Hay un exceso de cosas raras en esto de la enfermedad de Hugo Chávez. Recién ahora se confirma su carácter maligno, aunque se sigue desconociendo su localización exacta y el tipo de tratamiento al que será sometido. El comandante está fuera de Venezuela hace tres semanas y tampoco se sabe cuánto más durará esta insólita situación.
Los venezolanos, que ya estaban envueltos en un torbellino de rumores, seguirán en estado de confusión y elaborando hipótesis sobre su futuro inmediato. La información, administrada con cuentagotas, no permite siquiera vaticinar si Chávez estará en condiciones de presentarse a las elecciones del año próximo, en las que, por lo menos hasta ahora, sigue siendo favorito.

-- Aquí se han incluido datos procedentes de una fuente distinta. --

(** * SQL_Tool: the value encoder and the chunked INSERT generator

    A shallow embedding of [app.py]: [escape_mysql], [format_sql_value],
    [generate_chunked_insert_queries] and the page script around them
    (loading of the upload, rename form, submit handler with the
    TRUNCATE wrapping and the preview), followed by the properties the
    specification states about them and by further properties of the
    code.

    Conventions.
    - Python [str] is [string]; [+:+] is concatenation.
    - Python [int] is [Z].
    - A [dict] is a [gmap], a [set] a [gset].
    - A built-in that raises is modelled with [option]: [None] is the
      exception (or [st.stop()] for the page script). *)

From Stdlib Require Import ZArith String Ascii List Lia DecimalString DecimalPos DecimalZ.
From stdpp Require Import gmap strings list.
Import ListNotations.

Local Open Scope string_scope.
Local Open Scope Z_scope.

(** ** Characters the code names *)

Module Chr.
Definition backslash : ascii := "\"%char.
Definition squote : ascii := "'"%char.
Definition dquote : ascii := "034"%char.
Definition newline : ascii := "010"%char.
Definition cr : ascii := "013"%char.
Definition n : ascii := "n"%char.
Definition r : ascii := "r"%char.
End Chr.

(** One-character string. *)
Definition chr (c : ascii) : string := String c EmptyString.

(** ** Python built-ins used by the code *)

Module Py.

(** [sep.join(items)]. *)
Fixpoint join (sep : string) (items : list string) : string :=
  match items with
  | [] => ""
  | [x] => x
  | x :: rest => x +:+ sep +:+ join sep rest
  end.

(** [s.replace(old, new)] for a non-empty [old]: scan left to right,
    at each position where [old] starts emit [new] and jump over the
    match ([skip] counts the characters of the match still to jump). *)
Fixpoint replace_from (old new : string) (skip : nat) (s : string) : string :=
  match s with
  | EmptyString => EmptyString
  | String c s' =>
      match skip with
      | S k => replace_from old new k s'
      | O =>
          if String.prefix old s
          then new +:+ replace_from old new (Nat.pred (String.length old)) s'
          else String c (replace_from old new O s')
      end
  end.

(** [s.replace("", new)] puts [new] before every character and at the end. *)
Fixpoint intersperse_all (new s : string) : string :=
  match s with
  | EmptyString => new
  | String c s' => new +:+ String c (intersperse_all new s')
  end.

Definition replace (s old new : string) : string :=
  match old with
  | EmptyString => intersperse_all new s
  | _ => replace_from old new O s
  end.

(** [range(start, stop, step)] as the list of its elements; a zero step
    raises [ValueError]. The length is computed as CPython does. *)
Definition range_length (start stop step : Z) : Z :=
  if 0 <? step then
    if start <? stop then (stop - start - 1) / step + 1 else 0
  else
    if stop <? start then (start - stop - 1) / (- step) + 1 else 0.

Definition range (start stop step : Z) : option (list Z) :=
  if step =? 0 then None
  else Some (map (fun i : nat => start + Z.of_nat i * step)
                 (seq 0 (Z.to_nat (range_length start stop step)))).

(** A slice bound clamped to [0 .. n], negative bounds counting from
    the end. *)
Definition clamp (n i : Z) : Z :=
  if i <? 0 then Z.max (i + n) 0 else Z.min i n.

(** [l[start:stop]]. *)
Definition slice {A} (l : list A) (start stop : Z) : list A :=
  let n := Z.of_nat (length l) in
  let lo := clamp n start in
  let hi := clamp n stop in
  firstn (Z.to_nat (hi - lo)) (skipn (Z.to_nat lo) l).

(** [str(i)] for an [int]. *)
Definition str_int (i : Z) : string := NilZero.string_of_int (Z.to_int i).

(** [str(b)] for a [bool]. *)
Definition str_bool (b : bool) : string := if b then "True" else "False".

(** [format(i, "0{w}d")] for a non-negative [i]. *)
Definition zero_pad (w : nat) (i : Z) : string :=
  let s := str_int i in
  String.concat "" (repeat "0" (w - String.length s)) +:+ s.

(** [s.split(sep)] for a one-character separator, as the code calls it:
    the pieces between the separators, at least one piece. *)
Fixpoint split (s : string) (sep : ascii) : list string :=
  match s with
  | EmptyString => [EmptyString]
  | String c s' =>
      if Ascii.eqb c sep then EmptyString :: split s' sep
      else match split s' sep with
           | piece :: pieces => String c piece :: pieces
           | [] => [String c EmptyString]
           end
  end.

(** [c.isspace()] for a character below 256: tab to carriage return,
    the four separators 28 to 31, space, next line and no-break space. *)
Definition isspace (c : ascii) : bool :=
  let k := nat_of_ascii c in
  ((9 <=? k) && (k <=? 13) || (28 <=? k) && (k <=? 32)
   || (k =? 133) || (k =? 160))%nat.

(** [s.lstrip()], [s.rstrip()] and [s.strip()] without argument. *)
Fixpoint lstrip (s : string) : string :=
  match s with
  | EmptyString => EmptyString
  | String c s' => if isspace c then lstrip s' else s
  end.

Fixpoint rstrip (s : string) : string :=
  match s with
  | EmptyString => EmptyString
  | String c s' =>
      match rstrip s' with
      | EmptyString => if isspace c then EmptyString else String c EmptyString
      | rest => String c rest
      end
  end.

Definition strip (s : string) : string := rstrip (lstrip s).

(** [bool(s)] for a [str]: true unless the string is empty. *)
Definition str_truth (s : string) : bool :=
  match s with
  | EmptyString => false
  | String _ _ => true
  end.

(** [len(s)] for a [str]. *)
Definition str_len (s : string) : Z := Z.of_nat (String.length s).

Fixpoint take_chars (k : nat) (s : string) : string :=
  match k, s with
  | S k', String c s' => String c (take_chars k' s')
  | _, _ => EmptyString
  end.

Fixpoint drop_chars (k : nat) (s : string) : string :=
  match k, s with
  | S k', String _ s' => drop_chars k' s'
  | _, _ => s
  end.

(** [s[start:stop]] for a [str]. *)
Definition str_slice (s : string) (start stop : Z) : string :=
  let lo := clamp (str_len s) start in
  let hi := clamp (str_len s) stop in
  take_chars (Z.to_nat (hi - lo)) (drop_chars (Z.to_nat lo) s).

End Py.

(** ** Python values

    The values a cell of the table can hold when a row is iterated. A
    float is either NaN or a number given by the text [str] yields for
    it; the conversion itself belongs to the runtime. Date-times are
    naive (no offset). [PyObject] is any other non-null object, given by
    its [str] text. *)

Inductive pyfloat :=
| FNaN
| FNum (text : string).

Record date := { year : Z; month : Z; day : Z }.

Record time := { hour : Z; minute : Z; second : Z; microsecond : Z }.

Inductive pyval :=
| PyNone
| PdNaT
| PdNA
| PyBool (b : bool)
| NpBool (b : bool)
| PyInt (i : Z)
| NpInt (i : Z)
| PyFloat (f : pyfloat)
| NpFloat (f : pyfloat)
| PyDate (d : date)
| PyDateTime (d : date) (t : time)
| PyStr (s : string)
| PyObject (text : string).

(** The classes the code tests with [isinstance]. *)
Inductive pytype :=
| T_object
| T_NoneType
| T_NaTType
| T_NAType
| T_bool
| T_int
| T_float
| T_str
| T_date
| T_datetime
| T_np_bool
| T_np_integer
| T_np_int64
| T_np_floating
| T_np_float64.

No hay motivos médicos para que Chávez haya sido operado en Cuba, pues Venezuela es un país tecnológicamente muy desarrollado. Su viaje obedeció a otras causas. Como el secreto sobre su enfermedad, por ejemplo. No hay ningún lugar del mundo más adecuado que La Habana para ese objetivo. Fíjese que hasta ahora ningún cubano sabe a ciencia cierta cuál fue la enfermedad de Fidel Castro. Hasta la aparición de Chávez en televisión, los escuetos datos sobre su salud eran proporcionados por el canciller Nicolás Maduro o el vicepresidente Jaua. Ninguna fuente médica emitió alguna palabra.
Mientras, Chávez gobierna de un modo que tiene pocos antecedentes en la historia mundial: desde fuera de su país. Su ausencia física, sin delegar autoridad en el vicepresidente, crea un vacío de poder que dificulta el funcionamiento del Estado. Y esa situación desnuda una realidad que angustia a sus partidarios: la enorme dependencia de la revolución bolivariana de su liderazgo personal. Si sus problemas de salud lo obligaran a dejar el poder, no quedan herederos políticos de su talla.
Es esa una incertidumbre que abarca a toda Latinoamérica, pues el líder venezolano es el principal motor del socialismo del siglo XXI que se extendió con mayor o menor suerte a muchos países de la región. El bloque ALBA -la Alternativa Bolivariana para las Américas- y la naciente CELAC, como iniciativas tendientes a debilitar a la anciana OEA, podrían perder el impulso formidable que les insuflaba el caudillo irreemplazable. Aunque en menor grado, la Unasur también sufriría las consecuencias de su ausencia.
La salud de Chávez debe inquietar también a Cuba, que tiene en Venezuela un aliado clave que le suministra petróleo y respaldo político. Incluso en el Mercosur podría cambiar el escenario, pues es Chávez -y no Venezuela- quien despierta la urticaria derechosa de los parlamentarios paraguayos.
Son incógnitas sobre las que no se puede avanzar, por el hermetismo con el que Hugo Chávez ha decidido manejar el tema. Ni siquiera se sabe si estará presente en los fastos del Bicentenario venezolano que se celebran el próximo martes.
De cualquier modo, la afección de Chávez demuestra que la salud de un mandatario nunca es un problema meramente privado. Y que el peor camino es intentar ocultar a sus conciudadanos la situación real. El secretismo médico suele producir más efectos adversos que la misma enfermedad. Es siempre preferible -y es, además, una responsabilidad de quien ejerce el mando democráticamente- informar al pueblo con la verdad. Puede ocurrir una enfermedad en el poder. Ocultarla, suele ser una enfermedad del poder.